## [Exercise objective]
Are you able to quote each entry exactly as written?

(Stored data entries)
Lemma map2_inv e1 e2 fi fb ff fc e :
  map2 e1 e2 fi fb ff fc = Ok e -> element_ok e /\ getType e = getType e1 /\ getType e2 = getType e1.
Proof.
  unfold map2. case_bool_decide as Ht; cbn [negb]; [|done]. intros H. rewrite <- Ht.
  enough (element_ok e /\ getType e = getType e1) as [? ?] by done. apply Element_inv_hint.
  repeat case_match; try done; simpl_result; eauto.
Qed.

Lemma convert_apsint_inv t v e : convert_apsint t v = Ok e -> element_ok e /\ getType e = t.
Proof.
  enough ((forall v e, convert_float t v = Ok e -> element_ok e /\ getType e = t)) as Hf.
  - destruct t; cbn [convert_apsint]; intros H; repeat case_match; try done; simpl_result; eauto using
      Element_int_inv, Element_bool_inv, Element_float_inv.
  - clear. intros v e. destruct t; cbn [convert_float]; intros H; apply Element_inv_hint;
      repeat case_match; try done; unfold convert_complex_at in *; simpl_result; eauto.
Qed.

Lemma convert_float_inv t v e : convert_float t v = Ok e -> element_ok e /\ getType e = t.
Proof.
  destruct t; cbn [convert_float]; intros H; apply Element_inv_hint;
    repeat case_match; try done; unfold convert_complex_at in *; simpl_result; eauto.
Qed.

Lemma convert_complex_inv t v e : convert_complex t v = Ok e -> element_ok e /\ getType e = t.
Proof.
  unfold convert_complex, convert_complex_at. intros H.
  case_match; [|by eapply convert_float_inv]. apply Element_inv_hint. simpl_result. eauto.
Qed.

Lemma convert_inv t a e : convert t a = Ok e -> element_ok e /\ getType e = t.
Proof.
  unfold convert, convert_bool, convert_i64, convert_u64. intros H.
  repeat case_match; try done; simpl_result; eauto using convert_apsint_inv, convert_float_inv,
    convert_complex_inv, Element_bool_inv.
Qed.

Lemma mapWithUpcastToDouble_inv el f g e :
  mapWithUpcastToDouble el f g = Ok e -> element_ok e /\ getType e = getType el.
Proof.
  unfold mapWithUpcastToDouble, convert_double, convert_cdouble. intros H.
  repeat case_match; try done; simpl_result; eauto using convert_float_inv, convert_complex_inv.
Qed.

Lemma el_div_inv a b e : el_div a b = Ok e -> element_ok e /\ getType e = getType a.
Proof.
  unfold el_div. case_bool_decide; cbn [negb]; [|done]. intros He. apply Element_inv_hint.
  repeat case_match; try done; simpl_result; eauto.
Qed.

Lemma power_inv a b e : power a b = Ok e -> element_ok e /\ getType e = getType a.
Proof.
  unfold power, mapWithUpcastToDouble2, convert_double, convert_cdouble, convert_i64. intros He.
  repeat case_match; try done; simpl_result; repeat case_match; simpl_result; eauto using
    convert_apsint_inv, convert_float_inv, convert_complex_inv, Element_int_inv.
Qed.

Lemma compare_inv e1 e2 e op :
  op ∈ [el_lt; el_gt; el_eq] -> op e1 e2 = Ok e -> exists b, e = bool_el b.
Proof.
  intros Hop. rewrite !elem_of_cons, elem_of_nil in Hop.
  destruct Hop as [->|[->|[->|[]]]]; unfold el_lt, el_gt, el_eq; intros He;
    repeat case_match; try done; simpl_result; eexists; reflexivity.
Qed.
End Facts.

Ltac binds H := cbv beta in H; repeat (apply bind_ok in H as (? & _ & H)).

(** ** Properties *)
Section Claims.
Context {L : LLVM} {Laws : LLVMLaws L}.

(** C27: on integer elements of any supported type, signed or unsigned, [+],
    [-], [*], unary [-], [&], [|], [^] and [~] compute the integer operation
    modulo two to the width, and never fault. *)
Theorem integer_arithmetic s w a b :
  int_type s w = true ->
  el_add (int_el s w a) (int_el s w b) = Ok (int_el s w (a + b)) /\
  el_sub (int_el s w a) (int_el s w b) = Ok (int_el s w (a - b)) /\
  el_mul (int_el s w a) (int_el s w b) = Ok (int_el s w (a * b)) /\
  el_neg (int_el s w a) = Ok (int_el s w (- a)) /\
  el_and (int_el s w a) (int_el s w b) = Ok (int_el s w (Z.land a b)) /\
  el_or (int_el s w a) (int_el s w b) = Ok (int_el s w (Z.lor a b)) /\
  el_xor (int_el s w a) (int_el s w b) = Ok (int_el s w (Z.lxor a b)) /\
  el_not (int_el s w a) = Ok (int_el s w (Z.lnot a)).
Proof.
  intros Ht. repeat split; auto using el_add_int, el_sub_int, el_mul_int, el_neg_int, el_and_int,
    el_or_int, el_xor_int, el_not_int.
Qed.

(** Comparison, maximum and minimum, division, remainder and the
    shifts read integer elements by their signedness; division truncates toward
    zero, and every shift amount, also one past the width, acts as a shift of
    the mathematical integer. *)
Theorem integer_order_and_division s w a b :
  int_type s w = true ->
  let x := int_read s w a in
  let y := int_read s w b in
  let n := b mod 2 ^ w in
  el_lt (int_el s w a) (int_el s w b) = Ok (bool_el (x <? y)) /\
  el_gt (int_el s w a) (int_el s w b) = Ok (bool_el (y <? x)) /\
  el_eq (int_el s w a) (int_el s w b) = Ok (bool_el (x =? y)) /\
  max (int_el s w a) (int_el s w b) = Ok (int_el s w (Z.max x y)) /\
  min (int_el s w a) (int_el s w b) = Ok (int_el s w (Z.min x y)) /\
  (y <> 0 -> el_div (int_el s w a) (int_el s w b) = Ok (int_el s w (Z.quot x y)) /\
             rem (int_el s w a) (int_el s w b) = Ok (int_el s w (Z.rem x y))) /\
  shiftLeft (int_el s w a) (int_el s w b) = Ok (int_el s w (Z.shiftl a n)) /\
  shiftRightLogical (int_el s w a) (int_el s w b) = Ok (int_el s w (Z.shiftr (a mod 2 ^ w) n)) /\
  shiftRightArithmetic (int_el s w a) (int_el s w b)
    = Ok (int_el s w (Z.shiftr (to_signed w (a mod 2 ^ w)) n)).
Proof.
  intros Ht x y n. unfold x, y, n.
  split_and!; auto using el_lt_int, el_gt_int, el_eq_int, max_int, min_int,
    shiftLeft_int, shiftRightLogical_int, shiftRightArithmetic_int.
  intros Hy. assert (b mod 2 ^ w <> 0) as Hb.
  { intros E. apply Hy. unfold int_read, to_signed. rewrite E. pose proof (int_type_pos _ _ Ht).
    pose proof (Z.pow_pos_nonneg 2 (w - 1) ltac:(lia) ltac:(lia)).
    destruct s; try done; destruct (Z.ltb_spec 0 (2 ^ (w - 1))); done || lia. }
  split; auto using el_div_int, rem_int.
Qed.

(** The square-and-multiply loop of [power] ends within the width of the
    exponent and computes the base to the exponent modulo two to the width; a
    negative exponent gives zero unless the base is 1 or -1. *)
Theorem power_correct s w b e :
  int_type s w = true ->
  let base := int_read s w b in
  let exponent := int_read s w e in
  power (int_el s w b) (int_el s w e) = Ok (int_el s w
    (if exponent <? 0 then (if Z.abs base =? 1 then base ^ Z.abs exponent else 0)
     else base ^ exponent)).
Proof. apply power_int. Qed.

(** Conversion between integer types preserves the value modulo two to the
    width of the target. *)
Theorem convert_integer s w s' w' z :
  int_type s w = true -> int_type s' w' = true ->
  convert (IntegerType s' w') (int_el s w z) = Ok (int_el s' w' (int_read s w z)).
Proof. apply convert_int. Qed.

## [Result of the task]
Lemma map2_inv e1 e2 fi fb ff fc e :
  map2 e1 e2 fi fb ff fc = Ok e -> element_ok e /\ getType e = getType e1 /\ getType e2 = getType e1.
Proof.
  unfold map2. case_bool_decide as Ht; cbn [negb]; [|done]. intros H. rewrite <- Ht.
  enough (element_ok e /\ getType e = getType e1) as [? ?] by done. apply Element_inv_hint.
  repeat case_match; try done; simpl_result; eauto.
Qed.

Lemma convert_apsint_inv t v e : convert_apsint t v = Ok e -> element_ok e /\ getType e = t.
Proof.
  enough ((forall v e, convert_float t v = Ok e -> element_ok e /\ getType e = t)) as Hf.
  - destruct t; cbn [convert_apsint]; intros H; repeat case_match; try done; simpl_result; eauto using
      Element_int_inv, Element_bool_inv, Element_float_inv.
  - clear. intros v e. destruct t; cbn [convert_float]; intros H; apply Element_inv_hint;
      repeat case_match; try done; unfold convert_complex_at in *; simpl_result; eauto.
Qed.

Lemma convert_float_inv t v e : convert_float t v = Ok e -> element_ok e /\ getType e = t.
Proof.
  destruct t; cbn [convert_float]; intros H; apply Element_inv_hint;
    repeat case_match; try done; unfold convert_complex_at in *; simpl_result; eauto.
Qed.

Lemma convert_complex_inv t v e : convert_complex t v = Ok e -> element_ok e /\ getType e = t.
Proof.
  unfold convert_complex, convert_complex_at. intros H.
  case_match; [|by eapply convert_float_inv]. apply Element_inv_hint. simpl_result. eauto.
Qed.

Lemma convert_inv t a e : convert t a = Ok e -> element_ok e /\ getType e = t.
Proof.
  unfold convert, convert_bool, convert_i64, convert_u64. intros H.
  repeat case_match; try done; simpl_result; eauto using convert_apsint_inv, convert_float_inv,
    convert_complex_inv, Element_bool_inv.
Qed.

Lemma mapWithUpcastToDouble_inv el f g e :
  mapWithUpcastToDouble el f g = Ok e -> element_ok e /\ getType e = getType el.
Proof.
  unfold mapWithUpcastToDouble, convert_double, convert_cdouble. intros H.
  repeat case_match; try done; simpl_result; eauto using convert_float_inv, convert_complex_inv.
Qed.

Lemma el_div_inv a b e : el_div a b = Ok e -> element_ok e /\ getType e = getType a.
Proof.
  unfold el_div. case_bool_decide; cbn [negb]; [|done]. intros He. apply Element_inv_hint.
  repeat case_match; try done; simpl_result; eauto.
Qed.

Lemma power_inv a b e : power a b = Ok e -> element_ok e /\ getType e = getType a.
Proof.
  unfold power, mapWithUpcastToDouble2, convert_double, convert_cdouble, convert_i64. intros He.
  repeat case_match; try done; simpl_result; repeat case_match; simpl_result; eauto using
    convert_apsint_inv, convert_float_inv, convert_complex_inv, Element_int_inv.
Qed.

Lemma compare_inv e1 e2 e op :
  op ∈ [el_lt; el_gt; el_eq] -> op e1 e2 = Ok e -> exists b, e = bool_el b.
Proof.
  intros Hop. rewrite !elem_of_cons, elem_of_nil in Hop.
  destruct Hop as [->|[->|[->|[]]]]; unfold el_lt, el_gt, el_eq; intros He;
    repeat case_match; try done; simpl_result; eexists; reflexivity.
Qed.
End Facts.

Ltac binds H := cbv beta in H; repeat (apply bind_ok in H as (? & _ & H)).

(** ** Properties *)
Section Claims.
Context {L : LLVM} {Laws : LLVMLaws L}.

(** C27: on integer elements of any supported type, signed or unsigned, [+],
    [-], [*], unary [-], [&], [|], [^] and [~] compute the integer operation
    modulo two to the width, and never fault. *)
Theorem integer_arithmetic s w a b :
  int_type s w = true ->
  el_add (int_el s w a) (int_el s w b) = Ok (int_el s w (a + b)) /\
  el_sub (int_el s w a) (int_el s w b) = Ok (int_el s w (a - b)) /\
  el_mul (int_el s w a) (int_el s w b) = Ok (int_el s w (a * b)) /\
  el_neg (int_el s w a) = Ok (int_el s w (- a)) /\
  el_and (int_el s w a) (int_el s w b) = Ok (int_el s w (Z.land a b)) /\
  el_or (int_el s w a) (int_el s w b) = Ok (int_el s w (Z.lor a b)) /\
  el_xor (int_el s w a) (int_el s w b) = Ok (int_el s w (Z.lxor a b)) /\
  el_not (int_el s w a) = Ok (int_el s w (Z.lnot a)).
Proof.
  intros Ht. repeat split; auto using el_add_int, el_sub_int, el_mul_int, el_neg_int, el_and_int,
    el_or_int, el_xor_int, el_not_int.
Qed.

(** Comparison, maximum and minimum, division, remainder and the
    shifts read integer elements by their signedness; division truncates toward
    zero, and every shift amount, also one past the width, acts as a shift of
    the mathematical integer. *)
Theorem integer_order_and_division s w a b :
  int_type s w = true ->
  let x := int_read s w a in
  let y := int_read s w b in
  let n := b mod 2 ^ w in
  el_lt (int_el s w a) (int_el s w b) = Ok (bool_el (x <? y)) /\
  el_gt (int_el s w a) (int_el s w b) = Ok (bool_el (y <? x)) /\
  el_eq (int_el s w a) (int_el s w b) = Ok (bool_el (x =? y)) /\
  max (int_el s w a) (int_el s w b) = Ok (int_el s w (Z.max x y)) /\
  min (int_el s w a) (int_el s w b) = Ok (int_el s w (Z.min x y)) /\
  (y <> 0 -> el_div (int_el s w a) (int_el s w b) = Ok (int_el s w (Z.quot x y)) /\
             rem (int_el s w a) (int_el s w b) = Ok (int_el s w (Z.rem x y))) /\
  shiftLeft (int_el s w a) (int_el s w b) = Ok (int_el s w (Z.shiftl a n)) /\
  shiftRightLogical (int_el s w a) (int_el s w b) = Ok (int_el s w (Z.shiftr (a mod 2 ^ w) n)) /\
  shiftRightArithmetic (int_el s w a) (int_el s w b)
    = Ok (int_el s w (Z.shiftr (to_signed w (a mod 2 ^ w)) n)).
Proof.
  intros Ht x y n. unfold x, y, n.
  split_and!; auto using el_lt_int, el_gt_int, el_eq_int, max_int, min_int,
    shiftLeft_int, shiftRightLogical_int, shiftRightArithmetic_int.
  intros Hy. assert (b mod 2 ^ w <> 0) as Hb.
  { intros E. apply Hy. unfold int_read, to_signed. rewrite E. pose proof (int_type_pos _ _ Ht).
    pose proof (Z.pow_pos_nonneg 2 (w - 1) ltac:(lia) ltac:(lia)).
    destruct s; try done; destruct (Z.ltb_spec 0 (2 ^ (w - 1))); done || lia. }
  split; auto using el_div_int, rem_int.
Qed.

(** The square-and-multiply loop of [power] ends within the width of the
    exponent and computes the base to the exponent modulo two to the width; a
    negative exponent gives zero unless the base is 1 or -1. *)
Theorem power_correct s w b e :
  int_type s w = true ->
  let base := int_read s w b in
  let exponent := int_read s w e in
  power (int_el s w b) (int_el s w e) = Ok (int_el s w
    (if exponent <? 0 then (if Z.abs base =? 1 then base ^ Z.abs exponent else 0)
     else base ^ exponent)).
Proof. apply power_int. Qed.

(** Conversion between integer types preserves the value modulo two to the
    width of the target. *)
Theorem convert_integer s w s' w' z :
  int_type s w = true -> int_type s' w' = true ->
  convert (IntegerType s' w') (int_el s w z) = Ok (int_el s' w' (int_read s w z)).
Proof. apply convert_int. Qed.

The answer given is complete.